(Saved entries)
(** ** Leaving *)

(** Who is in a room once a connection has been taken out of all rooms. *)
Lemma in_room_after_leave sid c room m s' :
  joined s' = ∅ ->
  c ∈ in_room room (set_sockets (<[sid := s']> (sockets m)) m) <->
  c <> sid /\ c ∈ in_room room m.
Proof.
  intros Hj. rewrite !elem_of_in_room, sockets_set_sockets. split.
  - intros (s & Hs & Hin). destruct (decide (c = sid)) as [-> | Hne].
    + rewrite lookup_insert_eq in Hs. injection Hs as <-. rewrite Hj in Hin. set_solver.
    + rewrite lookup_insert_ne in Hs by done. eauto.
  - intros (Hne & s & Hs & Hin). exists s. by rewrite lookup_insert_ne.
Qed.

(** X8. The disconnect of a connection with an established presence takes
    it out of every room and keeps its identity.  When both statements of
    the handler succeed, the [user-left] notice and then the
    [user-typing-stop] notice, with the user id of the connection, are
    delivered to the connections that remain in its room; when one of them
    is rejected, no notice is delivered and the error is written to the
    console.  In no case is anything delivered to the connection itself. *)
Theorem disconnect_notifies_room sid e0 e1 e2 store m room uid :
  present sid room uid m ->
  let r := run e0 [e1; e2] (Handlers.disconnect sid) (store, m) in
  let s := the_socket sid m in
  let M := (after r).2 in
  let audience := others sid (Some room) M in
  finished (rest r) = true /\
  (forall room', sid ∉ in_room room' M) /\
  (forall c room', c <> sid -> c ∈ in_room room' M <-> c ∈ in_room room' m) /\
  roomCode (the_socket sid M) = Some room /\ userId (the_socket sid M) = Some uid /\
  (forall c, c ∈ audience <-> c <> sid /\ c ∈ in_room room m) /\
  (forall ev, ~ In (sid, ev) (sent_by r (store, m))) /\
  if env_ok e1 && env_ok e2 then
    sent_by r (store, m) =
      (map (fun c => (c, UserLeft (Some uid) (username s))) audience ++
       map (fun c => (c, UserTypingStop (Some uid))) audience)%list
  else
    sent_by r (store, m) = [] /\
    console M = (console m ++ [LogError "Error handling disconnect:" SqliteFailure])%list.
Proof.
  intros (s & Hs & Hroom & Huid & Hr & Hu & Hin) r s' M audience.
  set (left := mkSocket ∅ (roomCode s) (userId s) (username s)).
  set (m1 := set_sockets (<[sid := left]> (sockets m)) m).
  assert (Hsock : finished (rest r) = true /\ sockets M = sockets m1 /\
            if env_ok e1 && env_ok e2 then
              outbox M = (outbox m ++
                (map (fun c => (c, UserLeft (Some uid) (username s))) (others sid (Some room) m1) ++
                 map (fun c => (c, UserTypingStop (Some uid))) (others sid (Some room) m1)))%list
            else outbox M = (outbox m ++ [])%list /\
                 console M = (console m ++ [LogError "Error handling disconnect:" SqliteFailure])%list).
  { subst M m1 left. on_run r. unfold run, start, Handlers.disconnect. cbn.
    rewrite the_socket_set_sockets, lookup_insert_eq. cbn.
    rewrite (the_socket_lookup _ _ _ Hs), Hroom, Huid, !truthy_Some by done. cbn.
    do 2 turn; rewrite steps_nil; back; cbn [after journal rest fst snd];
      rewrite ?Heqb, ?Heqb0; cbn [andb];
      rewrite ?the_socket_set_sockets, ?lookup_insert_eq; cbn;
      rewrite ?Hroom, ?Huid; autorewrite with mem; rewrite ?app_nil_r.
    all: split; [done|]; split; [done|]; try done.
    by rewrite <- app_assoc. }
  destruct Hsock as (Hfin & Hsock & Hout).
  assert (Hmem : forall c room', c ∈ in_room room' M <-> c <> sid /\ c ∈ in_room room' m).
  { intros c room'. rewrite <- (in_room_after_leave sid c room' m left eq_refl).
    rewrite !elem_of_in_room. fold m1. by rewrite Hsock. }
  assert (Haud : forall c, c ∈ audience <-> c <> sid /\ c ∈ in_room room m).
  { intros c. subst audience. rewrite elem_of_others, Hmem. tauto. }
  assert (Haud1 : others sid (Some room) m1 = audience) by (by apply others_sockets).
  assert (Hthe : the_socket sid M = left).
  { unfold the_socket. rewrite Hsock. subst m1. by rewrite sockets_set_sockets, lookup_insert_eq. }
  clearbody r.
  split; [done|].
  split. { intros room' H. apply Hmem in H. tauto. }
  split. { intros c room' Hne. rewrite Hmem. tauto. }
  rewrite Hthe. cbn. split; [done|]. split; [done|]. split; [done|].
  assert (Hsent : forall ev, ~ In (sid, ev) (sent_by r (store, m))).
  { intros ev. destruct (env_ok e1 && env_ok e2).
    - rewrite (sent_by_app r (store, m) _ Hout), Haud1, in_app_iff, !in_map_iff.
      intros [(c & Hc & Hi) | (c & Hc & Hi)]; injection Hc as Hc _;
        apply (proj2 (list_elem_of_In _ _)), Haud in Hi; tauto.
    - destruct Hout as [Hout _]. rewrite (sent_by_app r (store, m) _ Hout). intros []. }
  split; [done|].
  destruct (env_ok e1 && env_ok e2).
  - rewrite (sent_by_app r (store, m) _ Hout), Haud1. subst s'.
    by rewrite (the_socket_lookup _ _ _ Hs).
  - destruct Hout as [Hout Hc]. by rewrite (sent_by_app r (store, m) _ Hout).
Qed.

:: TASK DETAILS ::
Please type the entries above out again exactly.

:: WORKED SOLUTION ::
(** ** Leaving *)

(** Who is in a room once a connection has been taken out of all rooms. *)
Lemma in_room_after_leave sid c room m s' :
  joined s' = ∅ ->
  c ∈ in_room room (set_sockets (<[sid := s']> (sockets m)) m) <->
  c <> sid /\ c ∈ in_room room m.
Proof.
  intros Hj. rewrite !elem_of_in_room, sockets_set_sockets. split.
  - intros (s & Hs & Hin). destruct (decide (c = sid)) as [-> | Hne].
    + rewrite lookup_insert_eq in Hs. injection Hs as <-. rewrite Hj in Hin. set_solver.
    + rewrite lookup_insert_ne in Hs by done. eauto.
  - intros (Hne & s & Hs & Hin). exists s. by rewrite lookup_insert_ne.
Qed.

(** X8. The disconnect of a connection with an established presence takes
    it out of every room and keeps its identity.  When both statements of
    the handler succeed, the [user-left] notice and then the
    [user-typing-stop] notice, with the user id of the connection, are
    delivered to the connections that remain in its room; when one of them
    is rejected, no notice is delivered and the error is written to the
    console.  In no case is anything delivered to the connection itself. *)
Theorem disconnect_notifies_room sid e0 e1 e2 store m room uid :
  present sid room uid m ->
  let r := run e0 [e1; e2] (Handlers.disconnect sid) (store, m) in
  let s := the_socket sid m in
  let M := (after r).2 in
  let audience := others sid (Some room) M in
  finished (rest r) = true /\
  (forall room', sid ∉ in_room room' M) /\
  (forall c room', c <> sid -> c ∈ in_room room' M <-> c ∈ in_room room' m) /\
  roomCode (the_socket sid M) = Some room /\ userId (the_socket sid M) = Some uid /\
  (forall c, c ∈ audience <-> c <> sid /\ c ∈ in_room room m) /\
  (forall ev, ~ In (sid, ev) (sent_by r (store, m))) /\
  if env_ok e1 && env_ok e2 then
    sent_by r (store, m) =
      (map (fun c => (c, UserLeft (Some uid) (username s))) audience ++
       map (fun c => (c, UserTypingStop (Some uid))) audience)%list
  else
    sent_by r (store, m) = [] /\
    console M = (console m ++ [LogError "Error handling disconnect:" SqliteFailure])%list.
Proof.
  intros (s & Hs & Hroom & Huid & Hr & Hu & Hin) r s' M audience.
  set (left := mkSocket ∅ (roomCode s) (userId s) (username s)).
  set (m1 := set_sockets (<[sid := left]> (sockets m)) m).
  assert (Hsock : finished (rest r) = true /\ sockets M = sockets m1 /\
            if env_ok e1 && env_ok e2 then
              outbox M = (outbox m ++
                (map (fun c => (c, UserLeft (Some uid) (username s))) (others sid (Some room) m1) ++
                 map (fun c => (c, UserTypingStop (Some uid))) (others sid (Some room) m1)))%list
            else outbox M = (outbox m ++ [])%list /\
                 console M = (console m ++ [LogError "Error handling disconnect:" SqliteFailure])%list).
  { subst M m1 left. on_run r. unfold run, start, Handlers.disconnect. cbn.
    rewrite the_socket_set_sockets, lookup_insert_eq. cbn.
    rewrite (the_socket_lookup _ _ _ Hs), Hroom, Huid, !truthy_Some by done. cbn.
    do 2 turn; rewrite steps_nil; back; cbn [after journal rest fst snd];
      rewrite ?Heqb, ?Heqb0; cbn [andb];
      rewrite ?the_socket_set_sockets, ?lookup_insert_eq; cbn;
      rewrite ?Hroom, ?Huid; autorewrite with mem; rewrite ?app_nil_r.
    all: split; [done|]; split; [done|]; try done.
    by rewrite <- app_assoc. }
  destruct Hsock as (Hfin & Hsock & Hout).
  assert (Hmem : forall c room', c ∈ in_room room' M <-> c <> sid /\ c ∈ in_room room' m).
  { intros c room'. rewrite <- (in_room_after_leave sid c room' m left eq_refl).
    rewrite !elem_of_in_room. fold m1. by rewrite Hsock. }
  assert (Haud : forall c, c ∈ audience <-> c <> sid /\ c ∈ in_room room m).
  { intros c. subst audience. rewrite elem_of_others, Hmem. tauto. }
  assert (Haud1 : others sid (Some room) m1 = audience) by (by apply others_sockets).
  assert (Hthe : the_socket sid M = left).
  { unfold the_socket. rewrite Hsock. subst m1. by rewrite sockets_set_sockets, lookup_insert_eq. }
  clearbody r.
  split; [done|].
  split. { intros room' H. apply Hmem in H. tauto. }
  split. { intros c room' Hne. rewrite Hmem. tauto. }
  rewrite Hthe. cbn. split; [done|]. split; [done|]. split; [done|].
  assert (Hsent : forall ev, ~ In (sid, ev) (sent_by r (store, m))).
  { intros ev. destruct (env_ok e1 && env_ok e2).
    - rewrite (sent_by_app r (store, m) _ Hout), Haud1, in_app_iff, !in_map_iff.
      intros [(c & Hc & Hi) | (c & Hc & Hi)]; injection Hc as Hc _;
        apply (proj2 (list_elem_of_In _ _)), Haud in Hi; tauto.
    - destruct Hout as [Hout _]. rewrite (sent_by_app r (store, m) _ Hout). intros []. }
  split; [done|].
  destruct (env_ok e1 && env_ok e2).
  - rewrite (sent_by_app r (store, m) _ Hout), Haud1. subst s'.
    by rewrite (the_socket_lookup _ _ _ Hs).
  - destruct Hout as [Hout Hc]. by rewrite (sent_by_app r (store, m) _ Hout).
Qed.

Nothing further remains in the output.